For the past 20 years, Bogan has been one of the leading practice management minds in the financial services world, which makes her more-than-two-year hiatus from the profession perplexing to outsiders. Following a successful career as an independent consultant, Bogan built the profession’s first online, interactive practice management tool and sold her firm, Quantuvis Consulting, to the Genworth organization, taking a senior management role with the company. She later served as a key practice management executive at United Capital.
Then, suddenly, an important consultant and thought leader disappeared to a beach in Costa Rica.
The past two years have not been wasted, however. “It wasn’t about running away from something; I felt like I was moving toward something,” Bogan says, “but at first I didn’t know what it was. All I knew was that it was hard to walk away, because I had really wrapped a huge part of my identity into who I was and what I’d accomplished. In hindsight, business was a way to convince myself that I was significant. I was successful, I had sold my company, and I had taken on a huge new opportunity. By all accounts, I had checked all the boxes.

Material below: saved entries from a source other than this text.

Lemma locked_mine p og opf fd path s f :
  mine p og opf (Opened fd path) s → os_open s !! fd = Some f →
  os_lock s !! of_inode f = None →
  mine p (lock_guard path fd og) (lock_pid path fd opf) NoFile
    (Os (os_dir s) (os_content s) (os_irregular s) (os_open s)
       (<[of_inode f := fd]> (os_lock s)) (os_pid s) (os_next s)).
Proof.
  intros M Hf Hl. destruct (mine_opened _ _ _ _ _ M fd path eq_refl)
    as (Hpath & f' & Hf' & Hp & Hd & _). rewrite Hf in Hf'. injection Hf' as <-.
  set (s' := Os _ _ _ _ _ _ _).
  assert (∀ fd' path', holds s p fd' path' → fd' ≠ fd ∧ holds s' p fd' path') as Hholds.
  { intros fd' path' (f' & Hf' & Hp' & Hd' & Hl').
    assert (of_inode f' ≠ of_inode f) by congruence.
    split; [congruence|]. exists f'. simpl. rewrite lookup_insert_ne by done. auto. }
  assert (holds s' p fd path) as Hnew.
  { exists f. simpl. rewrite lookup_insert_eq. auto. }
  assert (wf s') as Hwf.
  { pose proof (mine_wf _ _ _ _ _ M) as [H1 H2 H3]. split; simpl; [|done..].
    intros i o. rewrite lookup_insert_Some. intros [[<- <-]|[_ Ho]]; [eauto|by apply H1]. }
  pose proof PG_ne as HPG. unfold lock_guard, lock_pid.
  destruct Hpath as [[-> ->]|(-> & Hog & ->)];
    [rewrite !bool_decide_true by done|rewrite !bool_decide_false by done].
  - split; [done| | | |done|done].
    + intros fd' Hfd'. pose proof (mine_only _ _ _ _ _ M fd' Hfd'). set_solver.
    + by intros g [= <-].
    + intros f' Hf'. destruct (mine_pid _ _ _ _ _ M f' Hf') as (? & Hn & _). by destruct Hn.
  - split; [done| | | |done|done].
    + intros fd' Hfd'. pose proof (mine_only _ _ _ _ _ M fd' Hfd'). set_solver.
    + intros g Hg. by apply Hholds, (mine_guard _ _ _ _ _ M).
    + intros f' [= <-]. split_and!; [done..|]. intros ->.
      by destruct (Hholds fd G (mine_guard _ _ _ _ _ M fd eq_refl)).
Qed.

Lemma safe_flock {A} p og opf fd path (k : reply → prog A) Q s :
  mine p og opf (Opened fd path) s →
  (∀ r s', failed r = true → mine p og opf (Opened fd path) s' → safe p (k r) Q s') →
  (∀ r s', failed r = false →
     mine p (lock_guard path fd og) (lock_pid path fd opf) NoFile s' → safe p (k r) Q s') →
  safe p (Sys (Flock fd) k) Q s.
Proof.
  intros M0 Hfail Hok s' R ch. apply (mine_rely _ _ _ _ _ _ R) in M0 as M. clear R M0 s.
  destruct ch as [e|n]; simpl; [split; [intros; apply rely_refl|by apply Hfail]|].
  destruct (mine_opened _ _ _ _ _ M fd path eq_refl) as (Hpath & f & Hf & Hp & Hd & Hl).
  assert (own_file p s' fd = Some f) as ->.
  { unfold own_file. rewrite Hf. simpl. by rewrite bool_decide_true. }
  destruct (os_lock s' !! of_inode f) as [o|] eqn:Ho.
  - rewrite bool_decide_false by by apply Hl. split; [intros; apply rely_refl|by apply Hfail].
  - os_simpl. split; [intros q Hq; by apply (rely_lock_file q s' p fd f)|].
    apply Hok; [done|]. by apply locked_mine.
Qed.

(** ** Closing *)

Lemma rely_close q s p fd : file s p fd → q ≠ p → rely q s (close_fd fd s).
Proof.
  intros (f & Hf & Hp) Hq. split; os_simpl; try naive_solver.
  - intros [H1 H2 H3]. split; simpl; [| |done].
    + intros i o. rewrite map_lookup_filter_Some. intros [Ho Hne].
      destruct (H1 i o Ho) as (f' & Hf' & <-). exists f'. by rewrite lookup_delete_ne.
    + intros o f'. rewrite lookup_delete_Some. intros [_ Ho]. by apply H2.
  - intros fd' f' Hf'. rewrite lookup_delete_Some. split; [|naive_solver].
    intros Ho. split; [congruence|done].
  - intros i fd' (f' & Hf' & Hp'). rewrite map_lookup_filter_Some. split; [|naive_solver].
    intros Ho. split; [done|congruence].
Qed.

Lemma close_holds s p fd fd' path :
  holds s p fd' path → fd' ≠ fd → holds (close_fd fd s) p fd' path.
Proof.
  intros (f & Hf & Hp & Hd & Hl) Hne. exists f. os_simpl.
  rewrite lookup_delete_ne, map_lookup_filter_Some by done. auto.
Qed.

(** The locks and the file that are left when [fd] is closed. *)
Definition closed (fd : positive) (o : option positive) : option positive :=
  if bool_decide (o = Some fd) then None else o.
Definition close_extra (fd : positive) (x : extra) : extra :=
  if bool_decide (extra_fd x = Some fd) then NoFile else x.

Lemma closed_Some fd o fd' : closed fd o = Some fd' → o = Some fd' ∧ fd' ≠ fd.
Proof. unfold closed. case_bool_decide; naive_solver. Qed.

Lemma closed_other fd o : o ≠ Some fd → closed fd o = o.
Proof. intros. unfold closed. by rewrite bool_decide_false. Qed.

Lemma close_extra_other fd x x' :
  close_extra fd x = x' → x' ≠ NoFile → x = x' ∧ extra_fd x ≠ Some fd.
Proof. unfold close_extra. case_bool_decide; naive_solver. Qed.

Lemma closed_mine p og opf x fd s :
  mine p og opf x s → (og = Some fd → opf = None ∧ x = NoFile) →
  mine p (closed fd og) (closed fd opf) (close_extra fd x) (close_fd fd s).
Proof.
  intros M Hog. pose proof (mine_wf _ _ _ _ _ M) as [H1 H2 H3]. split.
  - split; os_simpl; [| |done].
    + intros i o. rewrite map_lookup_filter_Some. intros [Ho Hne].
      destruct (H1 i o Ho) as (f' & Hf' & <-). exists f'. by rewrite lookup_delete_ne.
    + intros o f'. rewrite lookup_delete_Some. intros [_ Ho]. by apply H2.
  - intros fd' (f & Hf & Hp). os_simpl. rewrite lookup_delete_Some in Hf. destruct Hf as [Hne Hf].
    assert (Some fd' ∈ [og; opf; extra_fd x]) as Hin by (apply (mine_only _ _ _ _ _ M); by exists f).
    rewrite !elem_of_cons in Hin |- *. destruct Hin as [E|[E|[E|[]%elem_of_nil]]].
    + left. rewrite closed_other; congruence.
    + right; left. rewrite closed_other; congruence.
    + right; right; left. unfold close_extra. rewrite bool_decide_false; congruence.
  - intros g Hg. apply closed_Some in Hg as [-> Hne].
    apply close_holds; [by apply (mine_guard _ _ _ _ _ M)|done].
  - intros f Hf. apply closed_Some in Hf as [-> Hne].
    destruct (mine_pid _ _ _ _ _ M f eq_refl) as (Hh & Hsome & Hne').
    rewrite closed_other by naive_solver. split; [by apply close_holds|done].
  - intros fd' path Hx. apply close_extra_other in Hx as [-> Hne]; [|done]. simpl in Hne.
    destruct (mine_opened _ _ _ _ _ M fd' path eq_refl) as (Hpath & f & Hf & Hp & Hd & Hl).
    split.
    + destruct Hpath as [[-> ->]|(-> & Hsome & ->)]; [by left|right].
      rewrite closed_other by naive_solver. done.
    + exists f. os_simpl. rewrite lookup_delete_ne by congruence. split_and!; [done..|].
      intros o. rewrite map_lookup_filter_Some. intros [Ho _]. by apply Hl.
  - intros fd' Hx. apply close_extra_other in Hx as [-> Hne]; [|done]. simpl in Hne.
    destruct (mine_orphan _ _ _ _ _ M fd' eq_refl) as ((f & Hf & Hp) & -> & Hog').
    split_and!; [|unfold closed; by case_bool_decide|by intros [? _]%closed_Some].
    exists f. os_simpl. rewrite lookup_delete_ne by congruence. done.
Qed.

Lemma safe_close {A} p og opf x fd (k : reply → prog A) Q s :
  mine p og opf x s → file s p fd → (og = Some fd → opf = None ∧ x = NoFile) →
  (∀ r s', mine p (closed fd og) (closed fd opf) (close_extra fd x) s' → safe p (k r) Q s') →
  safe p (Sys (Close fd) k) Q s.
Proof.
  intros M0 Hfile0 Hog Hk s' R ch. apply (mine_rely _ _ _ _ _ _ R) in M0 as M.
  apply (rely_file _ _ _ _ R) in Hfile0 as Hfile. clear R M0 Hfile0 s.
  assert (exec_normal p s' (Close fd) 0 = (Succeeded, close_fd fd s')) as E.
  { simpl. unfold own_file. destruct Hfile as (f & -> & Hp). simpl. by rewrite bool_decide_true. }
  assert (∃ r, exec p s' (Close fd) ch = (r, close_fd fd s')) as [r ->].
  { destruct ch as [e|n]; simpl in *; rewrite E; eauto. }
  split; [intros q Hq; by apply (rely_close q s' p)|]. by apply Hk, closed_mine.
Qed.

Then I learned that the typical definition of success doesn’t solve for what really matters.
“And then,” she said, “I started to realize that I was grappling, personally, with the issue for business owners and financial planners. There’s a wholeness that I think is lacking in the work lives of advisory firm owners, where it becomes a grind. People who once loved what they were doing and approached their work with passion too often end up feeling like they have to get up every day and push the cart up the hill. Even on days where they start with optimism, by 11 AM it seems to have left the building as the frustrating reality of their work life takes over. They’re driven by obligations, expectations and profit, no longer by purpose. They’re carrying around a lot of unexamined assumptions that drive them in ways they’re generally unaware of. I certainly was.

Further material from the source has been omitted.